D’où vient cette contradiction entre les consuls et les ministres anglais ? Les uns sont hommes, les autres sont des politiques. J’avoue que si j’étais ministre, sans croire que la politique sentimentale est toujours la meilleure à suivre, je voudrais être cependant un peu plus homme et un peu moins politique. Je craindrais à mettre trop souvent la politique de mon pays en lutte avec les intérêts de l’humanité, d’amasser trop de vœux et trop d’imprécations contre lui, de lui créer des périls qui ne seraient pas plaints et des malheurs qui ne paraîtraient que des châtimens. Ne croyez pas que je veuille dire que lord John Russell et lord Palmerston sont des démons parce qu’ils sont ministres, et les agens anglais des anges parce qu’ils ne sont que consuls ! Non, si lord John Russell était consul à Damas, il parlerait comme M. Brant, et si M. Brant était ministre des affaires étrangères, peut-être parlerait-il comme lord John Russell. À quoi donc tient cette contradiction entre ce que j’appelle l’humanité et la politique en Angleterre ? Je lisais, il y a quelques jours, dans le beau livre du père Gratry, de l’Oratoire, intitule la Paix, le chapitre qui traite de l’Angleterre : quelle sincère et vive admiration d’une part ! quelle colère et quelle juste indignation d’autre part ! Et quand le père Gratry cherche pourquoi il ressent à la fois des sentimens si divers pour l’Angleterre, il ne peut s’expliquer cela que d’une seule manière, c’est qu’il y a deux peuplés en Angleterre, deux hommes dans l’Anglais : il y a l’Anglais et il y a l’homme. L’homme y est excellent : il aime la justice, l’honnêteté, la religion, la liberté, il est charitable, il est généreux, il est libéral ; l’Anglais n’aime que la grandeur de son pays ; il la veut partout et à tout prix. Je n’ai jamais mieux compris la vérité de cette distinction qu’en lisant les dépêches et les documens anglais.
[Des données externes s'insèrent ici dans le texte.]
(** * FuzzerDriver: flag parsing and the driver's auxiliary algorithms

    A shallow embedding of [libfuzzer/FuzzerDriver.cpp]: the flag registry
    and parser ([FlagValue], [MyStol], [ParseOneFlag], [ParseFlags]), the
    worker pool ([WorkerThread], [RunInMultipleProcesses]), the crash
    cleanser ([CleanseCrashInput]), the merge driver ([Merge]), the
    dictionary analyzer ([AnalyzeDictionary]) and the seed-input parser
    ([ParseSeedInuts]); then the help ([PrintHelp]), the smaller helpers
    ([ValidateDirectoryExists], [CloneArgsWithoutX],
    [GetDedupTokenFromCmdOutput], [ReadCorpora]) and the start of
    [FuzzerDriver], up to its choice between one process and many.

    Part I holds the embedding, Part II the properties. *)

From Stdlib Require Import ZArith Lia Ascii String.
From stdpp Require Import base option list list_numbers gmap strings pretty.
From Equations Require Import Equations.

Local Open Scope Z_scope.

(* ================================================================== *)
(** * Part I: the embedding                                            *)
(* ================================================================== *)

(** ** Machine integers

    [int] and [unsigned] are 32 bits wide, [long] and [size_t] 64 bits
    (LP64).  Values are kept in [Z]; every operation that can leave the
    range is followed by the conversion that brings it back, as two's
    complement hardware does. *)

Definition to_unsigned (z : Z) : Z := z mod 2 ^ 32.
Definition to_int (z : Z) : Z := (z + 2 ^ 31) mod 2 ^ 32 - 2 ^ 31.
Definition to_long (z : Z) : Z := (z + 2 ^ 63) mod 2 ^ 64 - 2 ^ 63.
Definition to_size_t (z : Z) : Z := z mod 2 ^ 64.

(** ** C strings

    A [const char *] is modelled by the [string] of the characters that
    precede its terminating NUL; reading the position just past them gives
    the terminator.  A null pointer is [None]. *)

Definition NUL : ascii := Ascii.zero.

Definition char_at (s : string) (i : nat) : ascii :=
  default NUL (String.get i s).

Definition strlen (s : string) : nat := String.length s.

(** [ptr_add s n] is the string seen through the pointer [s + n]. *)
Fixpoint ptr_add (s : string) (n : nat) {struct n} : string :=
  match n with
  | O => s
  | S n' =>
      match s with
      | String _ s' => ptr_add s' n'
      | EmptyString => EmptyString
      end
  end.

(** [strstr haystack needle]: the offset of the first occurrence of
    [needle] in [haystack], [None] for a null result. *)
Fixpoint strstr (haystack needle : string) : option nat :=
  if String.prefix needle haystack then Some O
  else match haystack with
       | EmptyString => None
       | String _ h => S <$> strstr h needle
       end.

(** ** FlagValue (FuzzerDriver.cpp, lines 122-128) *)

Definition FlagValue (Param Name : string) : option string :=
  let Len := strlen Name in
  if Ascii.eqb (char_at Param 0) "-"
     && bool_decide (strstr (ptr_add Param 1) Name = Some O)
     && Ascii.eqb (char_at Param (Len + 1)) "="
  then Some (ptr_add Param (Len + 2))
  else None.

(** ** MyStol (FuzzerDriver.cpp, lines 132-146) *)

(** The [for] loop of [MyStol]: [Str] is what is left to read, starting at
    [Str[i]].  The loop ends at the terminator (a NUL inside [Str] ends it
    the same way).  [long] arithmetic that overflows, which C++ leaves
    undefined, wraps. *)
Fixpoint MyStol_loop (Str : string) (Res Sign : Z) : Z :=
  match Str with
  | EmptyString => to_long (Res * Sign)
  | String Ch Str' =>
      if Ascii.eqb Ch NUL then to_long (Res * Sign)
      else if Ascii.ltb Ch "0" || Ascii.ltb "9" Ch then Res
      else MyStol_loop Str'
             (to_long (Res * 10 + (Z.of_N (N_of_ascii Ch) - 48))) Sign
  end.

Definition MyStol (Str : string) : Z :=
  if Ascii.eqb (char_at Str 0) "-"
  then MyStol_loop (ptr_add Str 1) 0 (-1)
  else MyStol_loop Str 0 1.

(** ** Output

    A line written by [Printf] is kept as its format string, spelled as in
    the source, with the arguments passed for its conversions. *)

Inductive Arg :=
| AStr (s : string)
| AInt (z : Z)
| APtr (address : Z).

Record Line := Printf { fmt : string; args : list Arg }.

(** ** The flag registry (FuzzerDriver.cpp, lines 49-88)

    A row's [IntFlag], [StrFlag] and [UIntFlag] point to a field of the
    global [Flags]; a pointer is modelled by the name of the field it points
    to, a null pointer by [None]. *)

Record FlagDescription := {
  Name : string;
  Description : string;
  Default : Z;
  IntFlag : option string;
  StrFlag : option string;
  UIntFlag : option string
}.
Les deux peuples qu’il y a en Angleterre, les deux hommes qu’il y a dans l’Anglais sont visibles dans cette correspondance. Ils s’y montrent tour à tour. Ils y prennent l’un après l’autre la parole sans s’inquiéter de leurs contradictions. S’agit-il d’assurer la prépondérance de l’Angleterre en Syrie et dans le Liban, s’agit-il de combattre et de détruire l’influence française : l’Anglais est dur, aveugle, impitoyable. S’agit-il, quand les catastrophes, arrivent,

  1. Recueil anglais, p. 130, n°, 134 et 135.